Light-induced deazotization of 3-diazo-3H-benzofuran-2-one (1) in solution is accompanied by facile (CO)-O bond cleavage yielding 6-(oxoethenylidene)-2,4-cyclohexadien-1-one (3), which appears with a rise time of 28 ps. The expected Wolff-rearrangement product, 7-oxabicyclo[4.2.0]octa-1,3,5-trien-8-ylidenemethanone (4), is not formed. The efficient light-induced formation of the quinonoid cumulenone 3 opens the way to determine the reactivity of a cumulenone in solution. The reaction kinetics of 3 were monitored by nanosecond flash photolysis with optical (lambda(max) approximately 460 nm) as well as Raman (1526 cm(-1)) and IR detection (2050 cm(-)(1)). Remarkably, the reactivity of 3 is that expected from its valence isomer, the cyclic carbene 3H-benzofuran-2-one-3-ylidene, 2. In aqueous solution, acid-catalyzed addition of water forms the lactone 3-hydroxy-3H-benzofuran-2-one (5). The reaction is initiated by protonation of the cumulenone on its beta-carbon atom. In hexane, cumulenone 3 dimerizes to isoxindigo ((E)-[3,3']bibenzofuranylidene-2,2'-dione, 7), coumestan (6H-benzofuro[3,2-c][1]benzopyran-6-one, 8), and a small amount of dibenzonaphthyrone ([1]benzopyrano[4,3-][1]benzopyran-5,11-dione, 9) at a nearly diffusion-controlled rate. Ab initio calculations (G3) are consistent with the observed data. Carbene 2 is predicted to have a singlet ground state, which undergoes very facile, strongly exothermic (irreversible) ring opening to the cumulenone 3. The calculated barrier to formation of 4 (Wolff-rearrangement) is prohibitive. DFT calculations indicate that protonation of 3 on the beta-carbon is accompanied by cyclization to the protonated carbene 2H(+), and that dimerization of 3 to 7 and 9 takes place in a single step with negligible activation energy.

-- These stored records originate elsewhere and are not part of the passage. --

(* ===== verification/ClientAuth.v ===== *)
(** * Client: authentication ([russh-extra/src/client.rs])

    [authenticate_configured] and what it calls.  The connection's handle and the
    key functions are [russh]'s: they are parameters, the handle's operations as
    functions on the connection's state [W], each with the outcome of the timeout
    around it. *)
From S2P Require Import Prelude RustStr RustWords RustPath Channel CoreError Endpoint.
From S2P Require Import Config KnownHosts KnownHostsSpec ClientErrors.

Inductive AuthResult := AuthSuccess | AuthFailure (partial_success : bool).

(** [time::timeout(d, op).await]: [None] when the time is up. *)
Definition timed (A : Type) : Type := option (result RusshError A).

Inductive KeyboardInteractiveAuthResponse :=
| KiSuccess
| KiFailure (partial_success : bool)
| KiInfoRequest (name instructions : string) (prompts : list (string * bool)).

Section Auth.
Context (russh_text : RusshError → string).
Context {W PrivKey Cert PubKey : Type}.

(** The handle. *)
Context (authenticate_password : string → string → W → timed AuthResult * W)
        (authenticate_none : string → W → timed AuthResult * W)
        (authenticate_publickey : string → PrivKey → W → timed AuthResult * W)
        (authenticate_publickey_with :
           string → PubKey → W → option (result string AuthResult) * W)
        (authenticate_openssh_cert : string → PrivKey → Cert → W → timed AuthResult * W)
        (ki_start : string → W → result RusshError KeyboardInteractiveAuthResponse * W)
        (ki_respond :
           list string → W → result RusshError KeyboardInteractiveAuthResponse * W).

(** Keys, and the agent reached through [SSH_AUTH_SOCK]. *)
Context (load_secret_key : string → option string → result string PrivKey)
        (from_openssh : list byte → result string PrivKey)
        (is_encrypted : PrivKey → bool)
        (decrypt : PrivKey → string → result string PrivKey)
        (ssh_auth_sock : option string)
        (connect_agent : string → result string unit)
        (request_identities : result string (list PubKey)).

Record CertificateCredential := {
  cert_key : PrivKey;
  cert_cert : Cert;
  cert_passphrase : option Password;
}.

Definition auth_unavailable (message : string) (source : string) : Error :=
  Error_authentication_with_source AuthUnavailable message source.
(* ===== verification/Shell.v ===== *)
(** * Shells and subsystems ([russh-extra/src/shell.rs])

    Terminal modes, X11 parameters, the builders, [Shell::open] and
    [Subsystem::open], and the handle they return.  The channel is [russh]'s: its
    state is the messages that will arrive on it, ended by the connection, and
    the requests made on it so far; the outcome of the [n]-th request is given.
    [into_async_io] is in [ShellIo.v]. *)
From S2P Require Import Prelude RustStr RustWords RustPath Channel CoreError Endpoint.
From S2P Require Import Config KnownHosts KnownHostsSpec ClientErrors ClientCommand.

(** ** Terminal modes *)

(** The variants of [russh::Pty] the program names; the others by their opcode. *)
Inductive RusshPty :=
| VINTR | VQUIT | VERASE | VKILL | VEOF | TTY_OP_ISPEED | TTY_OP_OSPEED
| ECHO | ECHOE | ECHOK | ECHONL | ICANON | ISIG | ICRNL | INLCR | IGNCR
| OPOST | ONLCR | OCRNL | ONLRET
| OtherPty (opcode : Z).

Section Modes.
(** [russh::Pty::from_u8]. *)
Context (Pty_from_u8 : Z → option RusshPty).

Definition terminal_mode_to_pty (mode : TerminalMode) : option (RusshPty * Z) :=
  match mode with
  | Interrupt => Some (VINTR, 0)
  | Quit => Some (VQUIT, 0)
  | Erase => Some (VERASE, 0)
  | Kill => Some (VKILL, 0)
  | EndOfFile => Some (VEOF, 0)
  | InputSpeed => Some (TTY_OP_ISPEED, 0)
  | OutputSpeed => Some (TTY_OP_OSPEED, 0)
  | Echo => Some (ECHO, 0)
  | EchoErase => Some (ECHOE, 0)
  | EchoKill => Some (ECHOK, 0)
  | EchoNl => Some (ECHONL, 0)
  | CanonicalInput => Some (ICANON, 0)
  | SigCheck => Some (ISIG, 0)
  | CrToNlInput => Some (ICRNL, 0)
  | NlToCrInput => Some (INLCR, 0)
  | IgnoreCrInput => Some (IGNCR, 0)
  | PostProcessOutput => Some (OPOST, 0)
  | NlToCrNlOutput => Some (ONLCR, 0)
  | CrToNlOutput => Some (OCRNL, 0)
  | NoCrOnNl => Some (ONLRET, 0)
  | Custom opcode => (λ pty, (pty, 0)) <$> Pty_from_u8 opcode
  end.

Definition build_terminal_modes (pty : Pty) : list (RusshPty * Z) :=
  omap (λ '(mode, value), (λ '(pty_opcode, _), (pty_opcode, value)) <$> terminal_mode_to_pty mode)
    (pty_modes pty).
End Modes.

(** ** X11 parameters *)

Record X11Params := {
  x11_single_connection : bool;
  x11_protocol : string;
  x11_cookie : string;
  x11_screen : Z;
}.

Definition hex_digit (z : Z) : ascii :=
  ascii_of_N (Z.to_N (if z <? 10 then 48 + z else 87 + z)).

(** [format!("{b:02x}")] of a byte. *)
Definition lower_hex2 (b : byte) : string :=
  String (hex_digit (b2z b / 16)) (String (hex_digit (b2z b mod 16)) "").

(** [cookie_bytes]: the sixteen bytes the random generator filled in. *)
Definition X11Params_new (cookie_bytes : list byte) (screen : Z) : X11Params :=
  {| x11_single_connection := false; x11_protocol := "MIT-MAGIC-COOKIE-1";
     x11_cookie := fold_left (λ s b, s +:+ lower_hex2 b) cookie_bytes "";
     x11_screen := screen |}.

Definition X11Params_with_cookie (protocol cookie : string) (screen : Z) : X11Params :=
  {| x11_single_connection := false; x11_protocol := protocol; x11_cookie := cookie;
     x11_screen := screen |}.

Definition X11Params_debug `{!StrDebug} (p : X11Params) : string :=
  "X11Params { single_connection: " +:+ bool_debug (x11_single_connection p)
  +:+ ", protocol: " +:+ str_debug (x11_protocol p)
  +:+ ", cookie: " +:+ str_debug "<redacted>"
  +:+ ", screen: " +:+ dec (x11_screen p) +:+ " }".

(** ** The channel *)

(** The requests the program makes on a channel. *)
Inductive ShellAction :=
| RequestPty (want_reply : bool) (term : string) (col_width row_height pix_width pix_height : Z)
    (modes : list (RusshPty * Z))
| SetEnv (want_reply : bool) (name value : string)
| RequestX11 (want_reply single_connection : bool) (protocol cookie : string) (screen : Z)
| AgentForward (want_reply : bool)
| RequestShell (want_reply : bool)
| RequestSubsystem (want_reply : bool) (name : string)
| ChData (data : list byte)
| ChEof
| ChWindowChange (col_width row_height pix_width pix_height : Z)
| ChSignal (sig : Sig)
| ChClose.

Record ChannelState := { inbox : list CommandMsg; requested : list ShellAction }.

(** A fallible computation on the channel. *)
Definition chan (E A : Type) : Type := ChannelState → result E A * ChannelState.

#[export] Instance chan_ret E : MRet (chan E) := λ A a c, (Ok a, c).
#[export] Instance chan_bind E : MBind (chan E) :=
  λ A B f m c, match m c with
               | (Ok a, c') => f a c'
               | (Err e, c') => (Err e, c')
               end.

Definition chan_fail {E A} (e : E) : chan E A := λ c, (Err e, c).
Definition chan_map_err {E F A} (f : E → F) (m : chan E A) : chan F A :=
  λ c, let '(r, c') := m c in (map_err f r, c').

(** [let _ = m.await]. *)
Definition chan_ignore {E F A} (m : chan E A) : chan F unit := λ c, (Ok (), snd (m c)).

(** [channel.wait()]: [None] when the connection has dropped the channel. *)
Definition channel_wait (c : ChannelState) : option CommandMsg * ChannelState :=
  match inbox c with
  | [] => (None, c)
  | m :: ms => (Some m, {| inbox := ms; requested := requested c |})
  end.

Definition wait {E} : chan E (option CommandMsg) :=
  λ c, let '(m, c') := channel_wait c in (Ok m, c').

(** ** Errors *)

Section Errors.
Context (russh_text : RusshError → string).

Salt effects on the reactions of radical ion pairs formed by electron transfer quenching of triplet 2-methyl-1,4-naphthoquinone by amines. Optical flash photolysis and step-scan FTIR investigations.

Electron transfer quenching of triplet 2-methyl-1,4-naphthoquinone by amines in acetonitrile was investigated by means of nanosecond flash photolysis and step-scan infrared spectroscopy. With 2,5-di-tert-butylaniline as the electron donor, proton transfer following the primary electron transfer process forms neutral radicals, which were identified by comparing the resulting transient IR absorption spectra with those obtained in the presence of phenol as the quencher. Addition of lithium perchlorate promotes the formation of free radical ions. The salt effect on the reactions of the nascent radical ion pairs formed by electron transfer is discussed in terms of Eigen theory. The quinone radical anion strongly associates with lithium cations. The salt retards the diffusional recombination of the free radical ions, as predicted by the Debye-Smoluchowski equation. The observed, predictable salt effects provide a useful diagnostic tool for elucidation of the reaction mechanism.